* TASK STATEMENT *
Whenever a line below holds the word "subst", copy that line.

* ENTRIES SUPPLIED *

Lemma find_stats_entry_value (db : MemStorage) (i : Z) :
  getStreamStats db i = option_map snd (find_stats_entry db i).
Proof.
  unfold getStreamStats, find_stats_entry, JsMap.values.
  induction (streamStats db) as [|[k s] l IH]; simpl; [reflexivity|].
  destruct (st_streamId s =? i); [reflexivity | exact IH].
Qed.

Lemma set_found (l : list (Z * StreamStats)) (j id : Z)
    (st st' : StreamStats) :
  NoDup (JsMap.keys l) ->
  List.find (fun e => st_streamId (snd e) =? j) l = Some (id, st) ->
  st_streamId st' = j ->
  JsMap.keys (JsMap.set l id st') = JsMap.keys l /\
  forall i,
    List.find (fun x => st_streamId x =? i)
              (JsMap.values (JsMap.set l id st'))
    = if i =? j then Some st'
      else List.find (fun x => st_streamId x =? i) (JsMap.values l).
Proof.
  intros Hnd Hf Hj. induction l as [|[k0 s0] l IH]; [discriminate|].
  simpl in Hf. cbn [JsMap.keys map fst] in Hnd.
  apply NoDup_cons in Hnd. destruct Hnd as (Hk0 & Hnd).
  destruct (Z.eqb_spec (st_streamId s0) j) as [E|E].
  - inversion Hf; subst id st. simpl. rewrite Z.eqb_refl. simpl.
    split; [reflexivity|]. intros i.
    rewrite Hj, E. rewrite (Z.eqb_sym j i).
    now destruct (i =? j).
  - assert (Hin : id ∈ JsMap.keys l).
    { apply find_some in Hf. destruct Hf as (Hin & _).
      apply list_elem_of_In. unfold JsMap.keys.
      apply in_map_iff. now exists (id, st). }
    assert (Hne : k0 <> id) by (intros ->; contradiction).
    destruct (IH Hnd Hf) as (K & F).
    simpl. destruct (Z.eqb_spec k0 id); [contradiction|]. simpl.
    split; [unfold JsMap.keys in *; simpl; now rewrite K|].
    intros i. destruct (Z.eqb_spec (st_streamId s0) i) as [Ei|Ei].
    + destruct (Z.eqb_spec i j); [congruence | reflexivity].
    + apply F.
Qed.

Lemma updateStreamStats_lookup (db : MemStorage) (j : Z) (u : StatsUpdates)
    (now : Z) (cur : StreamStats) :
  Props.stats_wf db -> getStreamStats db j = Some cur ->
  Props.stats_wf (fst (updateStreamStats db j u now)) /\
  streams (fst (updateStreamStats db j u now)) = streams db /\
  forall i,
    getStreamStats (fst (updateStreamStats db j u now)) i
    = if i =? j then Some (spread_stats cur u now)
      else getStreamStats db i.
Proof.
  intros Hwf Hcur. rewrite find_stats_entry_value in Hcur.
  unfold Props.stats_wf in *. unfold updateStreamStats.
  destruct (find_stats_entry db j) as [[id st]|] eqn:Hf; [|discriminate].
  simpl in Hcur. inversion Hcur; subst st. simpl.
  assert (Hj : st_streamId (spread_stats cur u now) = j).
  { unfold find_stats_entry in Hf. apply find_some in Hf.
    destruct Hf as (_ & Hf). simpl in Hf. simpl. lia. }
  destruct (set_found _ _ _ _ _ Hwf Hf Hj) as (K & F).
  split; [now rewrite K|]. split; [reflexivity|].
  intros i. unfold getStreamStats. simpl. apply F.
Qed.

(** One iteration for another stream leaves the statistics and the
    broadcasts of [i] alone. *)
Lemma tick_body_other (rnd : nat -> Z) (now : Z) (acc : TickState) (i j : Z) :
  i <> j -> Props.stats_wf (fst (fst acc)) ->
  Props.stats_wf (fst (fst (tick_body rnd now acc j))) /\
  getStreamStats (fst (fst (tick_body rnd now acc j))) i
    = getStreamStats (fst (fst acc)) i /\
  updates_for i (snd (tick_body rnd now acc j)) = updates_for i (snd acc).
Proof.
  intros Hij Hwf. destruct acc as [[db k] out]. simpl in *.
  destruct (getStreamStats db j) as [cur|] eqn:Hc; [|auto].
  destruct (is_connected cur); [|auto]. simpl.
  match goal with |- context [updateStreamStats db j ?u now] =>
    destruct (updateStreamStats_lookup db j u now cur Hwf Hc)
      as (W & _ & L) end.
  split; [exact W|]. split.
  - rewrite L. destruct (Z.eqb_spec i j); [contradiction | reflexivity].
  - unfold updates_for. rewrite List.filter_app. simpl.
    destruct (Z.eqb_spec j i); [congruence|]. apply app_nil_r.
Qed.

Lemma tick_fold_other (rnd : nat -> Z) (now : Z) (i : Z) (ids : list Z) :
  forall acc : TickState,
    i ∉ ids -> Props.stats_wf (fst (fst acc)) ->
    Props.stats_wf (fst (fst (fold_left (tick_body rnd now) ids acc))) /\
    getStreamStats (fst (fst (fold_left (tick_body rnd now) ids acc))) i
      = getStreamStats (fst (fst acc)) i /\
    updates_for i (snd (fold_left (tick_body rnd now) ids acc))
      = updates_for i (snd acc).
Proof.
  induction ids as [|j ids IH]; intros acc Hi Hwf; simpl; [auto|].
  apply not_elem_of_cons in Hi. destruct Hi as (Hij & Hi).
  destruct (tick_body_other rnd now acc i j Hij Hwf) as (W & G & U).
  destruct (IH (tick_body rnd now acc j) Hi W) as (W' & G' & U').
  split; [exact W'|]. split; congruence.
Qed.

(** One iteration for a connected stream. *)
Lemma tick_body_connected (rnd : nat -> Z) (now : Z) (acc : TickState)
    (i : Z) (cur : StreamStats) :
  Props.stats_wf (fst (fst acc)) ->
  getStreamStats (fst (fst acc)) i = Some cur ->
  is_connected cur = true ->
  exists k new,
    Props.stats_wf (fst (fst (tick_body rnd now acc i))) /\
    getStreamStats (fst (fst (tick_body rnd now acc i))) i = Some new /\
    viewerCount new = Some (Z.max 0 (or0 (viewerCount cur) + rnd k - 10)) /\
    uptime new = Some (or0 (uptime cur) + 5) /\
    ping new = Some (15 + rnd (S k)) /\
    connectionStatus new = connectionStatus cur /\
    snd (tick_body rnd now acc i)
    = snd acc ++ [StatsUpdate i (Z.max 0 (or0 (viewerCount cur) + rnd k - 10))
                             (or0 (uptime cur) + 5) (15 + rnd (S k))
                             "connected"].
Proof.
  intros Hwf Hc Hconn. destruct acc as [[db k] out]. simpl in *.
  rewrite Hc, Hconn. simpl.
  match goal with |- context [updateStreamStats db i ?u now] =>
    destruct (updateStreamStats_lookup db i u now cur Hwf Hc)
      as (W & _ & L) end.
  eexists k, _. split; [exact W|]. split.
  - rewrite L, Z.eqb_refl. reflexivity.
  - repeat split; reflexivity.
Qed.

(** A tick over distinct stream ids, seen from one connected stream. *)
Lemma tick_connected (rnd : nat -> Z) (now : Z) (ids : list Z)
    (db : MemStorage) (i : Z) (cur : StreamStats) :
  NoDup ids -> i ∈ ids -> Props.stats_wf db ->
  getStreamStats db i = Some cur -> is_connected cur = true ->
  exists k new,
    getStreamStats (fst (tick rnd now ids db)) i = Some new /\
    viewerCount new = Some (Z.max 0 (or0 (viewerCount cur) + rnd k - 10)) /\
    uptime new = Some (or0 (uptime cur) + 5) /\
    connectionStatus new = connectionStatus cur /\
    updates_for i (snd (tick rnd now ids db))
    = [StatsUpdate i (Z.max 0 (or0 (viewerCount cur) + rnd k - 10))
                   (or0 (uptime cur) + 5) (15 + rnd (S k)) "connected"].
Proof.
  intros Hnd Hin Hwf Hc Hconn.
  apply list_elem_of_split in Hin. destruct Hin as (l1 & l2 & ->).
  apply NoDup_app in Hnd. destruct Hnd as (_ & H1 & H2).
  apply NoDup_cons in H2. destruct H2 as (Hi2 & _).
  assert (Hi1 : i ∉ l1).
  { intros Hx. apply (H1 i Hx). constructor. }
  assert (T : forall ids0,
    fst (tick rnd now ids0 db)
      = fst (fst (fold_left (tick_body rnd now) ids0 (db, 0%nat, []))) /\
    snd (tick rnd now ids0 db)
      = snd (fold_left (tick_body rnd now) ids0 (db, 0%nat, []))).
  { intros ids0. unfold tick.
    destruct (fold_left (tick_body rnd now) ids0 (db, 0%nat, []))
      as [[? ?] ?]. split; reflexivity. }
  destruct (T (l1 ++ i :: l2)) as (-> & ->).
  rewrite fold_left_app. simpl fold_left.
  set (acc1 := fold_left (tick_body rnd now) l1 (db, 0%nat, [])).
  destruct (tick_fold_other rnd now i l1 (db, 0%nat, []) Hi1 Hwf)
    as (W1 & G1 & U1). fold acc1 in W1, G1, U1. simpl in G1, U1.
  rewrite Hc in G1.
  destruct (tick_body_connected rnd now acc1 i cur W1 G1 Hconn)
    as (k & new & W2 & G2 & Hv & Hu & Hp & Hs & Ho).
  destruct (tick_fold_other rnd now i l2 (tick_body rnd now acc1 i) Hi2 W2)
    as (W3 & G3 & U3).
  exists k, new. rewrite G3, U3, Ho.
  repeat split; try assumption.
  unfold updates_for in *. rewrite List.filter_app, U1. simpl.
  now rewrite Z.eqb_refl.
Qed.

(** A tick leaves a stream that is not connected, or not active, alone. *)
Lemma tick_untouched (rnd : nat -> Z) (now : Z) (ids : list Z)
    (db : MemStorage) (i : Z) :
  Props.stats_wf db ->
  (i ∉ ids \/ getStreamStats db i = None
   \/ exists cur, getStreamStats db i = Some cur /\ is_connected cur = false) ->
  getStreamStats (fst (tick rnd now ids db)) i = getStreamStats db i /\
  updates_for i (snd (tick rnd now ids db)) = [].
Proof.
  intros Hwf Hi.
  assert (G : forall acc : TickState,
    Props.stats_wf (fst (fst acc)) ->
    getStreamStats (fst (fst acc)) i = getStreamStats db i ->
    Props.stats_wf (fst (fst (fold_left (tick_body rnd now) ids acc))) /\
    getStreamStats (fst (fst (fold_left (tick_body rnd now) ids acc))) i
      = getStreamStats db i /\
    updates_for i (snd (fold_left (tick_body rnd now) ids acc))
      = updates_for i (snd acc)).
  { clear Hwf.
    induction ids as [|j ids IH]; intros acc W E; simpl; [auto|].
    assert (Hi' : i ∉ ids \/ getStreamStats db i = None
              \/ exists cur, getStreamStats db i = Some cur
                             /\ is_connected cur = false).
    { destruct Hi as [Hi|Hi]; [left | right; exact Hi].
      now apply not_elem_of_cons in Hi. }
    destruct (Z.eq_dec i j) as [<-|Hij].
    - assert (B : tick_body rnd now acc i = acc).
      { destruct acc as [[d k] out]. simpl in *.
        destruct Hi as [Hi | [Hi | (cur & Hi & Hc)]].
        - exfalso. apply Hi. constructor.
        - now rewrite E, Hi.
        - now rewrite E, Hi, Hc. }
      rewrite B. now apply IH.
    - destruct (tick_body_other rnd now acc i j Hij W) as (W' & G' & U').
      destruct (IH Hi' (tick_body rnd now acc j) W') as (A & B & C);
        [congruence|].
      split; [exact A|]. split; congruence. }
  destruct (G (db, 0%nat, []) Hwf eq_refl) as (_ & A & B).
  unfold tick.
  destruct (fold_left (tick_body rnd now) ids (db, 0%nat, [])) as [[? ?] ?].
  simpl in *. split; assumption.
Qed.

End StatsFacts.

(** ** The stream process manager *)

Section ServiceFrame.
Import FFmpeg FileManager Storage Service Props.

Lemma child_grows_refl (c : Child) : child_grows c c.
Proof. unfold child_grows. auto. Qed.

Lemma children_grow_refl (ch : list Child) : children_grow ch ch.
Proof.
  split.
  - intros p c H. exists c. split; [assumption | apply child_grows_refl].
  - intros p c' H1 H2. congruence.
Qed.

Lemma children_grow_trans (a b c : list Child) :
  children_grow a b -> children_grow b c -> children_grow a c.
Proof.
  intros (A1 & A2) (B1 & B2). split.
  - intros p x Hx. destruct (A1 p x Hx) as (y & Hy & (G1 & G2 & G3)).
    destruct (B1 p y Hy) as (z & Hz & (K1 & K2 & K3)).
    exists z. split; [assumption|]. unfold child_grows.
    repeat split; try congruence. lia.
  - intros p z Ha Hz. destruct (b !! p) as [y|] eqn:Hb.
    + destruct (A2 p y Ha Hb) as (F1 & F2).
      destruct (B1 p y Hb) as (z' & Hz' & (K1 & K2 & K3)).
      assert (z' = z) by congruence. subst z'.
      split; congruence.
    + apply (B2 p z Hb Hz).
Qed.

* EXERCISE ANSWER *
  - inversion Hf; subst id st. simpl. rewrite Z.eqb_refl. simpl.
  simpl in Hcur. inversion Hcur; subst st. simpl.
      assert (z' = z) by congruence. subst z'.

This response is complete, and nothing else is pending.